Getting to First Patient In is One Thing.
Getting to Last Patient In is Everything.
Allucent’s Integrated Global Network for Innovative Trial Execution (IGNITE™) is a global network of prequalified clinical research sites and site networks therapeutically aligned to the Allucent Centers of Expertise (ACE). IGNITE has been specifically designed to increase study predictability including study start-up, patient enrollment and overall study execution.
Built on long term strategic partnerships rather than tactical site selection, the IGNITE network brings together consistently high-performing research sites to accelerate study start-up and streamline site activation, with a focus on achieving both rapid FPI and sustained enrollment performance through LPI.
The network provides access to specialist investigators committed to responsiveness, protocol adherence, predictable enrollment, low patient drop-out rates, and the delivery of high data quality you can trust.
Accelerate study start-up with IGNITE through access to pre-qualified sites committed to defined timelines, including rapid feasibility response, and site activation within 60 days of final protocol.
Improve enrollment confidence through accurate feasibility, high-performing sites, specialist patient access, and recruitment strategies that support predictable enrollment from the first to the last patient in.
Reduce execution variability through technology and AI-enabled processes and standardized workflows, to ensure consistency and scalable performance across geographies.
Generate reliable clinical data through rigorous protocol execution, proactive data surveillance, and consistent quality standards from first patient through database lock.
The IGNITE clinical trial site network provides sponsors with access to specialist investigators and research sites with deep expertise across oncology and hematology, neuroscience, cardiometabolic disease, immunology and inflammation, infectious diseases, rare diseases, and cell and gene therapies.
These sites are selected not only for their operational performance, but also for their experience managing complex patient populations and delivering studies in challenging therapeutic areas.
Through established patient relationships and a strong understanding of disease-specific treatment pathways, IGNITE investigators bring a practical understanding of the patient journey and evolving standards of care, helping navigate the operational complexities of clinical trial delivery.
The IGNITE site network combines global reach with local precision to support clinical trials across North America, Europe, Africa and Asia-Pacific.
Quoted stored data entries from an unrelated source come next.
Definition slot_fits (s : SlotContract) : bool :=
  match s with
  | Slot_Function c | Slot_Method c => callable_fits c
  | Slot_Class type_params abi ty constructor =>
      fits_u32 type_params && (lenN abi =? 32) && fits_u32 ty && callable_fits constructor
  | Slot_Value ty => fits_u32 ty
  | Slot_Process message result => fits_u32 message && fits_u32 result
  end.

(** ** Encode then decode, and back *)

Definition Exact {A} (p : Dec A) (enc : A → list N) (P : A → bool) : Prop :=
  ∀ k a, P a = true → Parses k p (enc a) a.

Definition Canonical {A} (p : Dec A) (enc : A → list N) (P : A → bool) : Prop :=
  Reads p (λ bs a, bs = enc a ∧ P a = true).

Lemma forallb_Forall {A} (P : A → bool) l : forallb P l = true ↔ Forall (λ a, P a = true) l.
Proof. rewrite list.Forall_forall, List.forallb_forall. setoid_rewrite list_elem_of_In. done. Qed.

Lemma lenN_concat_ge {A} (enc : A → list N) l :
  Forall (λ a, 1 <= lenN (enc a)) l → lenN l <= lenN (concat (enc <$> l)).
Proof.
  unfold lenN. induction 1 as [|a l Ha Hl IH]; [done|]. cbn [concat fmap list_fmap length].
  rewrite length_app. lia.
Qed.

Lemma vec_fits_spec {A} size (P : A → bool) l : vec_fits size P l = true →
  lenN l * N.max size 1 <= MAX_DECODE_VECTOR_BYTES ∧ lenN l <= U32_MAX ∧
  as_u32 (lenN l) = lenN l ∧ Forall (λ a, P a = true) l.
Proof.
  unfold vec_fits. intros H. apply andb_prop in H as [Hs Hf]. to_prop.
  assert (lenN l <= U32_MAX) by (unfold MAX_DECODE_VECTOR_BYTES, U32_MAX in *; nia).
  split_and!; [done..|by apply as_u32_small|by apply forallb_Forall].
Qed.
(* ===== verification/TypesSub.v ===== *)
(** * Subtyping of the type store

    [Sub] is the declarative subtype relation of a store: reflexivity, the
    bottom type, nominal inheritance, covariant tuples and contravariant
    functions with row inclusion.  The theorems: the memoised query of the
    store always answers and decides [Sub]; the relation is a preorder; every
    operation of the store keeps the memo truthful; and [join] answers an
    upper bound. *)

From stdpp Require Import base numbers strings gmap list relations.
From S2P Require Import Prelude Types TypesStore.

(** ** Inheritance *)

Definition class_in (s : TypeStore) (c : ClassId) : Prop := (N.to_nat c < length (ts_classes s))%nat.

(** One step to the parent, with the arguments the parent is applied to. *)
Definition class_step (s : TypeStore) (x y : ClassId * list TypeId) : Prop :=
  ∃ m p, ts_classes s !! N.to_nat x.1 = Some m ∧ cm_parent m = Some y.1 ∧
    ts_classes s !! N.to_nat y.1 = Some p ∧
    y.2 = (if decide (cm_parent_args m = []) then if (cm_type_params p =? 0)%N then [] else x.2
           else cm_parent_args m).

Definition Inherits (s : TypeStore) : ClassId * list TypeId → ClassId * list TypeId → Prop := rtc (class_step s).

(** Parents are registered, and a rank decreases along the parent chain. *)
Record ranked (s : TypeStore) (rank : ClassId → nat) : Prop := {
  rank_bound : ∀ c, class_in s c → (rank c < length (ts_classes s))%nat;
  rank_parent : ∀ c m p, ts_classes s !! N.to_nat c = Some m → cm_parent m = Some p →
    class_in s p ∧ (rank p < rank c)%nat;
}.

Definition classes_ok (s : TypeStore) : Prop := ∃ rank, ranked s rank.

Lemma step_rank s rank x y : ranked s rank → class_step s x y → (rank y.1 < rank x.1)%nat ∧ class_in s y.1.
Proof. intros Hr (m & p & Hm & Hp & Hy & _). destruct (rank_parent s rank Hr _ _ _ Hm Hp). done. Qed.

Lemma inherits_rank s rank x y : ranked s rank → Inherits s x y → x = y ∨ (rank y.1 < rank x.1)%nat.
Proof.
  intros Hr. induction 1 as [|x y z Hxy Hyz IH]; [by left|]. right.
  destruct (step_rank s rank x y Hr Hxy) as [Hlt _]. destruct IH as [->|IH]; lia.
Qed.

Lemma class_step_det s x y z : class_step s x y → class_step s x z → y = z.
Proof.
  intros (m & p & Hm & Hp & Hy & He) (m' & p' & Hm' & Hp' & Hy' & He'). simplify_eq.
  destruct y as [c ys], z as [d zs]; simpl in *. simplify_eq. done.
Qed.

(** On a chain, reaching a class fixes the arguments. *)
Lemma inherits_unique s x c ys zs :
  classes_ok s → Inherits s x (c, ys) → Inherits s x (c, zs) → ys = zs.
Proof.
  intros [rank Hr]. intros H. revert zs. remember (c, ys) as y eqn:Hy.
  induction H as [y'|x y' z' Hxy Hyz IH]; intros zs Hz.
  - subst. destruct (inherits_rank s rank _ _ Hr Hz) as [[= ->]|Hlt]; [done|]. simpl in Hlt. lia.
  - subst. inversion Hz as [|? y2 ? Hxy2 Hyz2]; subst.
    + exfalso. destruct (step_rank s rank _ _ Hr Hxy) as [Hlt _].
      destruct (inherits_rank s rank _ _ Hr Hyz) as [->|Hlt']; simpl in *; lia.
    + rewrite (class_step_det s _ _ _ Hxy2 Hxy) in Hyz2. by apply IH.
Qed.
Through deep regional expertise, established site partnerships, and scalable infrastructure, IGNITE delivers consistent operational execution across diverse regulatory and healthcare environments.
Access to underserved populations, region-specific patient pools, and emerging markets helps sponsors identify eligible patients faster and address recruitment challenges. From accelerating Phase I studies in Australia to leveraging established patient access pathways across Eastern Europe, IGNITE delivers optimal country and site selection while maintaining high standards for data quality and study oversight.
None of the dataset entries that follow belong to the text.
(* ===== verification/TextViews.v ===== *)
(** * The compact text-view table

    lm-heap/src/text_views.rs: immutable views of shared text live in their own
    paged table.  An entry names the root it reads from; a root holds the owner
    of the text and counts the entries that name it, and is released with the
    last of them.  A reference to a view carries [TEXT_VIEW_GENERATION_TAG] in
    its generation.

    The texts themselves (lm-heap/src/shared.rs) are the types [Owner] and
    [View] of the class [TextTypes], of which the table uses the allocation key
    of an owner alone.  Vectors used as stacks are lists with the top first.
    The stable page addresses kept for compiled code are not modelled. *)

From stdpp Require Import base numbers option gmap list.
From S2P Require Import Prelude Value Pages.

(** [a + b] and [a - b] on [usize], with the overflow checks of a debug build. *)
Definition add_usize (a b : N) : exec N := if (a + b <=? USIZE_MAX)%N then Ret (a + b)%N else Panic.
Definition sub_usize (a b : N) : exec N := if (b <=? a)%N then Ret (a - b)%N else Panic.
Definition saturating_add_usize (a b : N) : N := N.min (a + b) USIZE_MAX.
Definition saturating_mul_usize (a b : N) : N := N.min (a * b) USIZE_MAX.
Definition checked_sub (a b : N) : option N := if (b <=? a)%N then Some (a - b)%N else None.

(** [v.resize(len, x)], which also shortens. *)
Definition resize_vec {A} (l : list A) (len : N) (x : A) : list A :=
  take (N.to_nat len) l ++ replicate (N.to_nat len - length l) x.

(** Entries [start..start + count] of a generation table, 0 past its end. *)
Definition generations_from (generations : list N) (start count : N) : list N :=
  (λ i, default 0%N (generations !! (N.to_nat start + i))) <$> seq 0 (N.to_nat count).
#[global] Arguments generations_from : simpl never.
#[global] Arguments resize_vec : simpl never.

Class TextTypes := {
  Owner : Type;
  View : Type;
  owner_key : Owner → N;
  empty_view : View;
}.

(** What the heap asks of the host allocator: room for one more page of objects
    or of views, for one more text root, by what the table has, or for the items
    of a list of views. *)
Inductive Reservation := ObjectPage (pages : N) | ViewPage (pages : N) | ViewRoot (roots : N) | ViewItems (count : N).

(** The answer of the host allocator. *)
Class HostMemory := host_reserve : Reservation → bool.

Definition DEAD_ROOT : N := U32_MAX.
Definition GENERATION_MASK : N := 0x7fffffff.
Definition TEXT_VIEW_GENERATION_TAG : N := 0x80000000.

(** [generation.wrapping_add(1) & GENERATION_MASK]. *)
Definition next_generation (g : N) : N := N.land (as_u32 (g + 1)) GENERATION_MASK.

Definition is_reference (r : ObjRef) : bool :=
  negb (N.land (obj_generation r) TEXT_VIEW_GENERATION_TAG =? 0)%N.

Section TextViews.
Context `{TT : TextTypes} `{HM : HostMemory}.

Record TextViewEntry := mkViewEntry { te_generation : N; te_root : N; te_view : View }.

Definition view_dead (generation : N) : TextViewEntry := mkViewEntry generation DEAD_ROOT empty_view.
Definition te_is_live (e : TextViewEntry) : bool := negb (te_root e =? DEAD_ROOT)%N.
Definition te_replace (e : TextViewEntry) (root : N) (view : View) : exec TextViewEntry :=
  guard_panic (negb (te_is_live e));; Ret (mkViewEntry (te_generation e) root view).
(** The root of a live entry, and the entry without it. *)
Definition te_take (e : TextViewEntry) : option (N * TextViewEntry) :=
  if te_is_live e then Some (te_root e, view_dead (te_generation e)) else None.

Record TextViewRoot := mkRoot { tr_owner : Owner; tr_references : N }.

Record TextViewTable := mkTable {
  tv_pages : list (list TextViewEntry);
  tv_generations : list N;
  tv_slots : N;
  tv_free : list N;
  tv_live : N;
  tv_roots : list (option TextViewRoot);
  tv_free_roots : list N;
}.

Definition text_views_default : TextViewTable := mkTable [] [] 0 [] 0 [] [].

Definition set_view_pages (t : TextViewTable) pages generations slots free live : TextViewTable :=
  mkTable pages generations slots free live (tv_roots t) (tv_free_roots t).
Definition set_view_roots (t : TextViewTable) roots free_roots : TextViewTable :=
  mkTable (tv_pages t) (tv_generations t) (tv_slots t) (tv_free t) (tv_live t) roots free_roots.

Definition view_entry (t : TextViewTable) (slot : N) : option TextViewEntry := page_get (tv_pages t) slot.

Definition view_try_add_page (t : TextViewTable) : bool * TextViewTable :=
  if negb (host_reserve (ViewPage (lenN (tv_pages t)))) then (false, t)
  else
    let page_start := saturating_mul_usize (lenN (tv_pages t)) PAGE_SLOTS in
    match checked_add_usize page_start PAGE_SLOTS with
    | None => (false, t)
    | Some page_end =>
        if (U32_MAX <? page_end)%N then (false, t)
        else
          let page := view_dead <$> generations_from (tv_generations t) page_start PAGE_SLOTS in
          (true, set_view_pages t (tv_pages t ++ [page]) (resize_vec (tv_generations t) page_end 0%N)
                   (tv_slots t) (tv_free t) (tv_live t))
    end.

Definition view_add_page (t : TextViewTable) : exec TextViewTable :=
  let '(ok, t) := view_try_add_page t in guard_panic ok;; Ret t.

Definition view_available_slots (t : TextViewTable) : N :=
  let unused := saturating_sub (saturating_mul_usize (lenN (tv_pages t)) PAGE_SLOTS) (tv_slots t) in
  saturating_add_usize (lenN (tv_free t)) unused.

(** Every page adds slots, so [count] rounds are enough. *)
Fixpoint view_reserve_loop (fuel : nat) (t : TextViewTable) (count : N) : exec (bool * TextViewTable) :=
  if (view_available_slots t <? count)%N then
    match fuel with
    | O => NoFuel
    | S fuel =>
        let '(ok, t) := view_try_add_page t in
        if (ok : bool) then view_reserve_loop fuel t count else Ret (false, t)
    end
  else Ret (true, t).

Definition try_reserve_batch (t : TextViewTable) (count : N) (needs_root : bool) :
    exec (bool * TextViewTable) :=
  if (count =? 0)%N then Ret (true, t)
  else if needs_root && ((U32_MAX <=? lenN (tv_roots t))%N && bool_decide (tv_free_roots t = [])
                         || negb (host_reserve (ViewRoot (lenN (tv_roots t))))) then Ret (false, t)
  else view_reserve_loop (N.to_nat count) t count.

Definition install_root (t : TextViewTable) (owner : Owner) (references : N) : exec (N * TextViewTable) :=
  let root := mkRoot owner references in
  match tv_free_roots t with
  | index :: free_roots =>
      old ← of_option (tv_roots t !! N.to_nat index);
      guard_panic (bool_decide (old = None));;
      Ret (index, set_view_roots t (<[N.to_nat index := Some root]> (tv_roots t)) free_roots)
  | [] => Ret (as_u32 (lenN (tv_roots t)), set_view_roots t (tv_roots t ++ [Some root]) [])
  end.

(** The entry a reference names, if it is live and current. *)
Definition view_current (t : TextViewTable) (r : ObjRef) : option TextViewEntry :=
  if negb (is_reference r) then None
  else
    e ← view_entry t (obj_slot r);
    if negb (te_is_live e) || negb (te_generation e =? N.land (obj_generation r) GENERATION_MASK)%N
    then None else Some e.

(** [self.roots.get(index)?.as_ref()?]. *)
Definition root_at (roots : list (option TextViewRoot)) (index : N) : option TextViewRoot :=
  roots !! N.to_nat index ≫= id.

Definition existing_root (t : TextViewTable) (r : ObjRef) : option N :=
  e ← view_current t r; _ ← root_at (tv_roots t) (te_root e); Some (te_root e).

Definition view_get (t : TextViewTable) (r : ObjRef) : option (Owner * View) :=
  e ← view_current t r; root ← root_at (tv_roots t) (te_root e); Some (tr_owner root, te_view e).

Inductive TextViewBatchOwner :=
| NewOwner (owner : Owner)
| ExistingOwner (r : ObjRef).

Record TextViewBatch := mkBatch {
  tb_owner : TextViewBatchOwner;
  tb_shared_allocation : N * N;
  tb_views : list View;
}.

Definition batch_shared_allocation (b : TextViewBatch) : option (N * N) :=
  if bool_decide (tb_views b = []) then None else Some (tb_shared_allocation b).
Definition needs_new_owner (b : TextViewBatch) : bool :=
  match tb_owner b with NewOwner _ => true | ExistingOwner _ => false end.

Definition can_install_batch (t : TextViewTable) (b : TextViewBatch) : bool :=
  match tb_owner b with
  | NewOwner _ => true
  | ExistingOwner r => bool_decide (is_Some (existing_root t r))
  end.

(** The slot of the next view. *)
Definition take_view_slot (t : TextViewTable) : exec (N * TextViewTable) :=
  match tv_free t with
  | slot :: free => Ret (slot, set_view_pages t (tv_pages t) (tv_generations t) (tv_slots t) free (tv_live t))
  | [] =>
      t ← (if (tv_slots t =? lenN (tv_pages t) * PAGE_SLOTS)%N then view_add_page t else Ret t);
      slots ← add_usize (tv_slots t) 1;
      Ret (as_u32 (tv_slots t), set_view_pages t (tv_pages t) (tv_generations t) slots (tv_free t) (tv_live t))
  end.

Fixpoint install_views (t : TextViewTable) (root : N) (views : list View) (values : list Value) :
    exec (TextViewTable * list Value) :=
  match views with
  | [] => Ret (t, values)
  | view :: views =>
      '(slot, t) ← take_view_slot t;
      e ← of_option (view_entry t slot);
      e' ← te_replace e root view;
      let t := set_view_pages t (page_set (tv_pages t) slot e') (tv_generations t) (tv_slots t)
                 (tv_free t) (tv_live t) in
      let r := mkObjRef slot (N.lor (te_generation e) TEXT_VIEW_GENERATION_TAG) in
      install_views t root views (values ++ [VObj r])
  end.

(** The root of a batch, charged with its views. *)
Definition batch_root (t : TextViewTable) (owner : TextViewBatchOwner) (count : N) :
    exec (N * TextViewTable) :=
  match owner with
  | NewOwner owner => install_root t owner count
  | ExistingOwner r =>
      root ← of_option (existing_root t r);
      held ← of_option (root_at (tv_roots t) root);
      references ← add_usize (tr_references held) count;
      Ret (root, set_view_roots t
                   (<[N.to_nat root := Some (mkRoot (tr_owner held) references)]> (tv_roots t))
                   (tv_free_roots t))
  end.

Definition install_batch (t : TextViewTable) (b : TextViewBatch) (values : list Value) :
    exec (TextViewTable * list Value) :=
  let count := lenN (tb_views b) in
  if (count =? 0)%N then Ret (t, values)
  else
    guard_panic (count <=? view_available_slots t)%N;;
    '(root, t) ← batch_root t (tb_owner b) count;
    '(t, values) ← install_views t root (tb_views b) values;
    live ← add_usize (tv_live t) count;
    Ret (set_view_pages t (tv_pages t) (tv_generations t) (tv_slots t) (tv_free t) live, values).

(** Drop [count] references of a root; the key of its owner. *)
Definition drop_root (roots : list (option TextViewRoot)) (free_roots : list N) (root count : N) :
    exec (N * list (option TextViewRoot) * list N) :=
  held ← of_option (root_at roots root);
  references ← of_option (checked_sub (tr_references held) count);
  let key := owner_key (tr_owner held) in
  if (references =? 0)%N then Ret (key, <[N.to_nat root := None]> roots, root :: free_roots)
  else Ret (key, <[N.to_nat root := Some (mkRoot (tr_owner held) references)]> roots, free_roots).

Definition release_root (t : TextViewTable) (root count : N) : exec (N * TextViewTable) :=
  '(key, roots, free_roots) ← drop_root (tv_roots t) (tv_free_roots t) root count;
  Ret (key, set_view_roots t roots free_roots).

Definition view_free (t : TextViewTable) (r : ObjRef) : exec (N * TextViewTable) :=
  guard_panic (is_reference r);;
  e ← of_option (view_entry t (obj_slot r));
  guard_panic (te_generation e =? N.land (obj_generation r) GENERATION_MASK)%N;;
  '(root, e) ← of_option (te_take e);
  let generation := next_generation (te_generation e) in
  guard_panic (obj_slot r <? lenN (tv_generations t))%N;;
  live ← sub_usize (tv_live t) 1;
  let t := set_view_pages t
             (page_set (tv_pages t) (obj_slot r) (mkViewEntry generation (te_root e) (te_view e)))
             (<[N.to_nat (obj_slot r) := generation]> (tv_generations t)) (tv_slots t)
             (obj_slot r :: tv_free t) live in
  release_root t root 1.

(** *** Sweeping

    [keep] is the collector's answer and [release] gives back references of a
    shared allocation, on the state [S] of the caller. *)

Section sweep.
Context {S : Type} (keep : ObjRef → exec bool) (release : S → N → N → exec (N * S)).

Record ViewSweep := mkViewSweep {
  vs_objects : N;
  vs_bytes : N;
  vs_generations : list N;
  vs_free : list N;
  vs_roots : list (option TextViewRoot);
  vs_free_roots : list N;
  vs_shared : S;
}.

(** One entry of the table. *)
Definition view_sweep_entry (slot : N) (e : TextViewEntry) (st : ViewSweep) :
    exec (TextViewEntry * ViewSweep) :=
  if negb (te_is_live e) then Ret (e, st)
  else
    let r := mkObjRef slot (N.lor (te_generation e) TEXT_VIEW_GENERATION_TAG) in
    kept ← keep r;
    if (kept : bool) then Ret (e, st)
    else
      '(root, e) ← of_option (te_take e);
      let generation := next_generation (te_generation e) in
      guard_panic (slot <? lenN (vs_generations st))%N;;
      '(key, roots, free_roots) ← drop_root (vs_roots st) (vs_free_roots st) root 1;
      '(released, shared) ← release (vs_shared st) key 1%N;
      bytes ← add_usize (vs_bytes st) released;
      objects ← add_usize (vs_objects st) 1;
      Ret (mkViewEntry generation (te_root e) (te_view e),
           mkViewSweep objects bytes (<[N.to_nat slot := generation]> (vs_generations st))
             (slot :: vs_free st) roots free_roots shared).

Fixpoint view_sweep_page (slot : N) (page : list TextViewEntry) (st : ViewSweep) :
    exec (list TextViewEntry * ViewSweep) :=
  match page with
  | [] => Ret ([], st)
  | e :: page =>
      '(e, st) ← view_sweep_entry (as_u32 slot) e st;
      '(page, st) ← view_sweep_page (slot + 1) page st;
      Ret (e :: page, st)
  end.

Fixpoint view_sweep_pages (page_index : N) (pages : list (list TextViewEntry)) (st : ViewSweep) :
    exec (list (list TextViewEntry) * ViewSweep) :=
  match pages with
  | [] => Ret ([], st)
  | page :: pages =>
      '(page, st) ← view_sweep_page (page_index * PAGE_SLOTS) page st;
      '(pages, st) ← view_sweep_pages (page_index + 1) pages st;
      Ret (page :: pages, st)
  end.

(** Free every live view that [keep] rejects: the number of freed views, the
    bytes of shared text they released, and the new table. *)
Definition view_sweep (t : TextViewTable) (shared : S) : exec (N * N * TextViewTable * S) :=
  '(pages, st) ← view_sweep_pages 0 (tv_pages t)
    (mkViewSweep 0 0 (tv_generations t) (tv_free t) (tv_roots t) (tv_free_roots t) shared);
  live ← sub_usize (tv_live t) (vs_objects st);
  Ret (vs_objects st, vs_bytes st,
       mkTable pages (vs_generations st) (tv_slots t) (vs_free st) live (vs_roots st) (vs_free_roots st),
       vs_shared st).
End sweep.

(** [while pages.last() is dead { pages.pop() }]. *)
Fixpoint drop_dead_pages {A} (is_live : A → bool) (pages : list (list A)) : list (list A) :=
  match pages with
  | [] => []
  | page :: pages =>
      match drop_dead_pages is_live pages with
      | [] => if existsb is_live page then [page] else []
      | pages => page :: pages
      end
  end.

Definition view_trim_free_pages (t : TextViewTable) : TextViewTable :=
  let pages := drop_dead_pages te_is_live (tv_pages t) in
  let slots := N.min (tv_slots t) (lenN pages * PAGE_SLOTS) in
  set_view_pages t pages (tv_generations t) slots
    (filter (λ slot, (slot < slots)%N) (tv_free t)) (tv_live t).
End TextViews.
“The strength of any clinical trial starts with the strength of its sites and the patients they serve. IGNITE brings together trusted partnerships, operational consistency, and therapeutic expertise to connect the right patients to the right studies, helping sponsors achieve their development goals faster.”
A clinical site network is a group of prequalified clinical research sites that work under a standardized framework to support clinical trials. By partnering with experienced investigators and research centers, sponsors can accelerate site activation, improve study execution, and achieve more predictable patient enrollment across global trials.
Successful studies require investigators who understand the nuances of the specific indication being studied. Aligning site selection to therapeutic and indication-specific expertise gives sponsors access to clinical research sites and investigators with deep knowledge of the disease, patient population, treatment landscape, and standards of care most relevant to their study.
A global clinical site network provides access to experienced investigators, standardized site processes, and geographically diverse research sites. This can improve feasibility, accelerate site activation, enhance patient enrollment, and reduce the operational risks associated with global clinical trials.
The IGNITE Site Network supports all phases of clinical development, from first-in-human Phase I studies to Phase IV observational research, with access to more than 300 beds globally for healthy volunteer and patient studies.
The IGNITE Site Network is aligned with Allucent's Centers of Expertise and supports a range of therapeutic areas including oncology and hematology, neuroscience, cardiometabolic diseases, immunology and inflammation, infectious diseases, and rare diseases. This specialized approach helps identify the right sites and investigators for complex clinical trials.